DATA SUPPLIED:
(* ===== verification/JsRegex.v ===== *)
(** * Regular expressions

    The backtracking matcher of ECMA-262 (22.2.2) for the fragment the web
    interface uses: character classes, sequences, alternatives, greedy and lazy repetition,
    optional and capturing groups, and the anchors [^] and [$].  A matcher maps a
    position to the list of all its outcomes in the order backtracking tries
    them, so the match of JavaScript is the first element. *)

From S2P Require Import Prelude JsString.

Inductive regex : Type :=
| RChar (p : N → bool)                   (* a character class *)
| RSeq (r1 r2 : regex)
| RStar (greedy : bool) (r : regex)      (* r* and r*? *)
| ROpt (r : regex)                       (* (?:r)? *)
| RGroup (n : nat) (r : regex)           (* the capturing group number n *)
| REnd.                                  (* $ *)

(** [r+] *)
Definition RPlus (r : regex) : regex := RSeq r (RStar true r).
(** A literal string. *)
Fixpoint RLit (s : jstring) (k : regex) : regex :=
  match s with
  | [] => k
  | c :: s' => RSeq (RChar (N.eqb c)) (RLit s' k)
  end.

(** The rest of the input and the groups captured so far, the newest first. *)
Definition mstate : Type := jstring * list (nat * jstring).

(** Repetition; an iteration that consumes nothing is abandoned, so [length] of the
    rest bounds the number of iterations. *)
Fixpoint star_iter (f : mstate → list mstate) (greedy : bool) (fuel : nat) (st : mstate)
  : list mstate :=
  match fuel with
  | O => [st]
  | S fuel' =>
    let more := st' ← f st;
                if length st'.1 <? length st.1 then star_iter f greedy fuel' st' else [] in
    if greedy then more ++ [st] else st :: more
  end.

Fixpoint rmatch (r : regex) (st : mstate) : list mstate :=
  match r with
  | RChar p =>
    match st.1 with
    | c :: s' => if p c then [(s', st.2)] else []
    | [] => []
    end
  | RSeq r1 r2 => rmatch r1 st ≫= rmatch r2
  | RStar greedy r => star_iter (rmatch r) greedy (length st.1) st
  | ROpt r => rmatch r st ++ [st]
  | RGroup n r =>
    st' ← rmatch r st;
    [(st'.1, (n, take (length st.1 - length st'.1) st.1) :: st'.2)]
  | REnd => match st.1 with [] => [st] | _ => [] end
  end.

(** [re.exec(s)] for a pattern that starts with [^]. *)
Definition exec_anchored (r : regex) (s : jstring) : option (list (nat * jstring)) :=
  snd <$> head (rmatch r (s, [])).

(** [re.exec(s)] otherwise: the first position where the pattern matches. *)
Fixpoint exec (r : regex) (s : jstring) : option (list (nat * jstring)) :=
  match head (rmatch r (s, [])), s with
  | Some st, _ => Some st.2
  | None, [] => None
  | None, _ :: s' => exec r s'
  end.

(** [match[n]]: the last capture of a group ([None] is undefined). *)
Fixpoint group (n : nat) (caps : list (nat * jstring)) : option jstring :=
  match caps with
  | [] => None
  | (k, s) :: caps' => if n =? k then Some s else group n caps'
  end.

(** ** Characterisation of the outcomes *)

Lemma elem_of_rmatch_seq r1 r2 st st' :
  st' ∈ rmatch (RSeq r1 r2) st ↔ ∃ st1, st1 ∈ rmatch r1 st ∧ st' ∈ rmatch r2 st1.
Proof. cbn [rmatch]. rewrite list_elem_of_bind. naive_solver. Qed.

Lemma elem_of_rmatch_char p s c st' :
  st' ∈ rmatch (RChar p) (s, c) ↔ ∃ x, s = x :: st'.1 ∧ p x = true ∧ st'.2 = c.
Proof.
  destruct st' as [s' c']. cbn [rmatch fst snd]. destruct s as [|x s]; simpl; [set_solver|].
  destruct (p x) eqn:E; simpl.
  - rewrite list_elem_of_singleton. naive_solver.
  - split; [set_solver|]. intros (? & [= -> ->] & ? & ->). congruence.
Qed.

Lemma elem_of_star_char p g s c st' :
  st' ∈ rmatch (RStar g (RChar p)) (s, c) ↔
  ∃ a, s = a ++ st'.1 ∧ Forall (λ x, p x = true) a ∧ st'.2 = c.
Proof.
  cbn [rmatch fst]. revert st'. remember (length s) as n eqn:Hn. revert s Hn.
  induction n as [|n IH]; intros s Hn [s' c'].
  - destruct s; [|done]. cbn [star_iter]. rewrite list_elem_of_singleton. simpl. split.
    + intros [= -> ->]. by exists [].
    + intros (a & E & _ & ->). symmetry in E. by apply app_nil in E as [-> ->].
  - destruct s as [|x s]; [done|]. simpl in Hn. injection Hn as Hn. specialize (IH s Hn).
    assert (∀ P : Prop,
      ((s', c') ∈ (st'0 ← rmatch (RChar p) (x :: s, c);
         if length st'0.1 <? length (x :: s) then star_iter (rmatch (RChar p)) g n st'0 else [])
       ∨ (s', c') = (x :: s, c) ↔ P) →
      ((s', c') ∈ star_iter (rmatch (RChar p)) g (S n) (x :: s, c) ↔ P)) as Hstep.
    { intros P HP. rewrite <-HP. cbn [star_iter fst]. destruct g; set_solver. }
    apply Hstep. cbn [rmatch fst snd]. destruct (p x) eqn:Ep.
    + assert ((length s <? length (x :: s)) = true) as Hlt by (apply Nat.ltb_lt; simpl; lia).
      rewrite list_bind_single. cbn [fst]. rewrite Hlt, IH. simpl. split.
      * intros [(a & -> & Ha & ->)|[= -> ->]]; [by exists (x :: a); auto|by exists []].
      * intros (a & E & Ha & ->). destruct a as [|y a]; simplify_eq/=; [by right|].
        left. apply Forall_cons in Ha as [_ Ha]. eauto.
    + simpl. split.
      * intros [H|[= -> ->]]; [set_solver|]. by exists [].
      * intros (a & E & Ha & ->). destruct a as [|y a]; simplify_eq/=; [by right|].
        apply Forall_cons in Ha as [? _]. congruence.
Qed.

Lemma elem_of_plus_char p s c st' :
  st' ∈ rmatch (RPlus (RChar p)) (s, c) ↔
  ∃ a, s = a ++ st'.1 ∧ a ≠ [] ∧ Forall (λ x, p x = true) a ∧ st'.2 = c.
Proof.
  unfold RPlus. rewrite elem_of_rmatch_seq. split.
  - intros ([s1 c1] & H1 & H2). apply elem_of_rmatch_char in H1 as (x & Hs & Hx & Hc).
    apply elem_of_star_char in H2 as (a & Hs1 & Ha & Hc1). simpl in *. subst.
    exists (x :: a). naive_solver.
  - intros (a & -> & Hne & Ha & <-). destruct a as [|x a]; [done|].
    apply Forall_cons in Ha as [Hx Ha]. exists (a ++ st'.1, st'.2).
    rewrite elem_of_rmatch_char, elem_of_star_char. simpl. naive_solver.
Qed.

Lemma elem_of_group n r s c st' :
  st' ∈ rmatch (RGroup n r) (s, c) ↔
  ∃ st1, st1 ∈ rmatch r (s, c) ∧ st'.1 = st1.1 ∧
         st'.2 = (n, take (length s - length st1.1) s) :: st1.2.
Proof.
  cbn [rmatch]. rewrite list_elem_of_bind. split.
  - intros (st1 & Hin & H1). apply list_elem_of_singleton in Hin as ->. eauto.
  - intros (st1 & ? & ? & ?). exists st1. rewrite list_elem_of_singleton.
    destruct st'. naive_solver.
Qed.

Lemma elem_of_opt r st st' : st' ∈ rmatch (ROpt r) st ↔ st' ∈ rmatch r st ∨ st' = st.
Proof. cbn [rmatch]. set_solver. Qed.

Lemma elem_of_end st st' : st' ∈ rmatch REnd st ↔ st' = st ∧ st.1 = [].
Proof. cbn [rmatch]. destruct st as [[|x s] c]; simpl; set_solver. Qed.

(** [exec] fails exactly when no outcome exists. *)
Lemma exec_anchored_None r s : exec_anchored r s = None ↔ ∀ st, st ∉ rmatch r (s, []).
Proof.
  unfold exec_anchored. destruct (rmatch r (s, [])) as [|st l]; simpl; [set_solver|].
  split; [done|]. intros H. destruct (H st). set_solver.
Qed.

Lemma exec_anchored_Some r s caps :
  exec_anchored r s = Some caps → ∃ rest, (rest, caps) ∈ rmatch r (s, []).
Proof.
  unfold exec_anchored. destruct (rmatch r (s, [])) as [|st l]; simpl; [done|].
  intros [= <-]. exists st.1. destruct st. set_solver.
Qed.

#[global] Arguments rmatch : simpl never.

PROBLEM: Copy every line from the records that holds the string "head".

OUTPUT:
  snd <$> head (rmatch r (s, [])).
  match head (rmatch r (s, [])), s with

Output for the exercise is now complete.